── Raw data ──

(* ===================================================================== *)
(** ** Geometry reducer: claims C1, C2, C7                                *)
(* ===================================================================== *)

(** C1.  The reducer returns, for a Polygon feature, the samples of each of
    its rings in order, and for a MultiPolygon feature those of every ring
    of every constituent polygon; inside a collection these stand between
    the points of the features before and after.  For a ring of length [N]
    and [s = max 1 (N / 10)] the loop returns normally and appends the
    vertices at indices [0, s, 2s, ...]: [k * s] for every
    [k < ceil (N / s)], each of them below [N], and the next multiple of [s]
    is not below [N] (the sampling stops, it does not wrap).  So it appends
    exactly [ceil (N / s)] display points, never more than [N], and when
    [N <= 10] it appends every vertex of the ring, in order. *)
Theorem polygon_rings_sampled_at_stride :
  forall (props : option Properties) (rings : list (list Position))
         (polygons : list (list (list Position)))
         (points : list BurnSeverityPoint) (ring : list Position)
         (before after : list Feature),
    let N := List.length ring in
    let s := Nat.max 1 (N / 10) in
    let polygon :=
      {| geometry := Some (Polygon rings); feature_properties := props |} in
    let multiPolygon :=
      {| geometry := Some (MultiPolygon polygons);
         feature_properties := props |} in
    extractPointsFromPolygons (Some (AFeature polygon))
      = Ok (flat_map (ringSamples props) rings)
    /\ extractPointsFromPolygons (Some (AFeature multiPolygon))
      = Ok (flat_map (flat_map (ringSamples props)) polygons)
    /\ (exists pointsBefore pointsAfter,
           extractPointsFromPolygons (Some (FeatureCollection before))
           = Ok pointsBefore
           /\ extractPointsFromPolygons (Some (FeatureCollection after))
              = Ok pointsAfter
           /\ extractPointsFromPolygons
                (Some (FeatureCollection (before ++ polygon :: after)))
              = Ok (pointsBefore ++ flat_map (ringSamples props) rings
                    ++ pointsAfter)
           /\ extractPointsFromPolygons
                (Some (FeatureCollection (before ++ multiPolygon :: after)))
              = Ok (pointsBefore
                    ++ flat_map (flat_map (ringSamples props)) polygons
                    ++ pointsAfter))
    /\ processFeature polygon points
      = Ok (points ++ flat_map (ringSamples props) rings)
    /\ processFeature multiPolygon points
      = Ok (points ++ flat_map (flat_map (ringSamples props)) polygons)
    /\ sampleRing ring props 0 points = Ok (points ++ ringSamples props ring)
    /\ ringSamples props ring
       = map (fun k => pointOf (nth (k * s) ring []) props) (seq 0 (ceilDiv N s))
    /\ (forall k, k < ceilDiv N s -> k * s < N)
    /\ N <= ceilDiv N s * s
    /\ List.length (ringSamples props ring) = ceilDiv N s
    /\ List.length (ringSamples props ring) <= N
    /\ (N <= 10 ->
        ringSamples props ring = map (fun coord => pointOf coord props) ring).
Proof.
  intros props rings polygons points ring before after N s polygon multiPolygon.
  assert (1 <= s) as Hs by (subst s; lia).
  split; [|split; [|split]].
  - rewrite extractPointsFromPolygons_reduce. reflexivity.
  - rewrite extractPointsFromPolygons_reduce. reflexivity.
  - exists (reduce (Some (FeatureCollection before))),
           (reduce (Some (FeatureCollection after))).
    rewrite !extractPointsFromPolygons_reduce. cbn [reduce].
    rewrite !flat_map_app. cbn [flat_map]. repeat split.
  - repeat split.
    + apply (processFeature_featurePoints polygon).
    + apply (processFeature_featurePoints multiPolygon).
    + apply sampleRing_samples.
    + unfold ringSamples, sampleIndices. rewrite map_map. reflexivity.
    + intros k Hk. apply (ceilDiv_index_below N s k Hs Hk).
    + apply (ceilDiv_covers N s Hs).
    + apply ringSamples_length.
    + rewrite ringSamples_length. apply (ceilDiv_le N s Hs).
    + apply ringSamples_small.
Qed.

Lemma polygon_rings_sampled_at_stride_witness :
  extractPointsFromPolygons
    (Some (AFeature
       {| geometry := Some (Polygon [[[1#1; 2#1]; [3#1; 4#1]; [5#1; 6#1]]%Q]);
          feature_properties := None |}))
  = Ok [ pointOf [1#1; 2#1]%Q None;
         pointOf [3#1; 4#1]%Q None;
         pointOf [5#1; 6#1]%Q None ].
Proof.
  destruct (polygon_rings_sampled_at_stride
              None [[[1#1; 2#1]; [3#1; 4#1]; [5#1; 6#1]]%Q] [] []
              [[1#1; 2#1]; [3#1; 4#1]; [5#1; 6#1]]%Q [] [])
    as [Hreducer [_ [_ [_ [_ [_ [_ [_ [_ [_ [_ Hwhole]]]]]]]]]]].
  rewrite Hreducer. cbn [flat_map]. rewrite app_nil_r.
  rewrite Hwhole by (cbn; lia). reflexivity.
Defined.

(** C2.  The reducer returns normally, and every display point it returns
    was built from a position [coord] of a Point, Polygon or MultiPolygon
    of the input, with [latlng = [coord[1], coord[0]]]: a position
    [[longitude, latitude, ...]] gives the point at
    [{latitude, longitude}].  A Point feature at [[longitude, latitude]]
    gives exactly that one point, and the position [[10, 20]] gives latitude
    20 and longitude 10. *)
Theorem reducer_swaps_axes :
  forall (input : option GeoJSON),
    (exists points,
        extractPointsFromPolygons input = Ok points /\
        Forall (fun p =>
                  exists coord,
                    In coord (inputPositions input) /\
                    latlng p = (nth_error coord 1, nth_error coord 0) /\
                    (forall lon lat rest,
                        coord = lon :: lat :: rest ->
                        latlng p = (Some lat, Some lon)))
               points)
    /\ (forall lon lat props,
           extractPointsFromPolygons
             (Some (AFeature {| geometry := Some (Point [lon; lat]);
                                feature_properties := props |}))
           = Ok [ {| latlng := (Some lat, Some lon);
                     properties := readProperties props |} ])
    /\ map latlng (reduce (Some (AFeature
                            {| geometry := Some (Point [10#1; 20#1]%Q);
                               feature_properties := None |})))
       = [ (Some (20#1)%Q, Some (10#1)%Q) ].
Proof.
  intros input. split; [|split].
  - exists (reduce input). split.
    + apply extractPointsFromPolygons_reduce.
    + apply Forall_forall. intros p Hp.
      destruct (reduce_from_positions input p Hp) as [coord [props [Hc ->]]].
      exists coord. split; [exact Hc|]. split; [reflexivity|].
      intros lon lat rest ->. reflexivity.
  - intros lon lat props. reflexivity.
  - reflexivity.
Qed.

Lemma reducer_swaps_axes_witness :
  exists points,
    extractPointsFromPolygons
      (Some (FeatureCollection
         [ {| geometry := Some (Polygon [[[10#1; 20#1]; [11#1; 21#1]]%Q]);
              feature_properties := None |} ])) = Ok points /\
    map latlng points
    = [ (Some (20#1)%Q, Some (10#1)%Q); (Some (21#1)%Q, Some (11#1)%Q) ].
Proof.
  destruct (proj1 (reducer_swaps_axes
    (Some (FeatureCollection
       [ {| geometry := Some (Polygon [[[10#1; 20#1]; [11#1; 21#1]]%Q]);
            feature_properties := None |} ])))) as [points [Hrun _]].
  exists points. split; [exact Hrun|].
  rewrite extractPointsFromPolygons_reduce in Hrun.
  injection Hrun as <-. reflexivity.
Defined.

(** C7.  The reducer never throws: on every input it returns a sequence of
    display points.  On [null] and on an empty feature collection that
    sequence is empty.  A feature whose geometry is absent, or is not a
    Point, Polygon or MultiPolygon, leaves the collected points as they are
    and does not throw, so inside a collection it contributes nothing. *)
Theorem reducer_total_on_degenerate_input :
  (forall input, exists points, extractPointsFromPolygons input = Ok points)
  /\ extractPointsFromPolygons None = Ok []
  /\ extractPointsFromPolygons (Some (FeatureCollection [])) = Ok []
  /\ (forall feature points,
         supported feature = false ->
         processFeature feature points = Ok points)
  /\ (forall before feature after,
         supported feature = false ->
         extractPointsFromPolygons
           (Some (FeatureCollection (before ++ feature :: after)))
         = extractPointsFromPolygons (Some (FeatureCollection (before ++ after)))).
Proof.
  assert (forall feature, supported feature = false -> featurePoints feature = [])
    as Hnone.
  { intros feature. unfold supported, featurePoints.
    destruct (geometry feature) as [[c | c | c | c | rings | polygons | gs]|];
      intros H; try discriminate; reflexivity. }
  repeat split.
  - intros input. exists (reduce input). apply extractPointsFromPolygons_reduce.
  - intros feature points H.
    rewrite processFeature_featurePoints, (Hnone feature H), app_nil_r.
    reflexivity.
  - intros before feature after H.
    rewrite !extractPointsFromPolygons_reduce. cbn.
    rewrite !flat_map_app. cbn. rewrite (Hnone feature H). reflexivity.
Qed.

───

**Exercise aim:** Every line above that includes "order" counts toward one total; give that total by itself.

**Answer below:** 2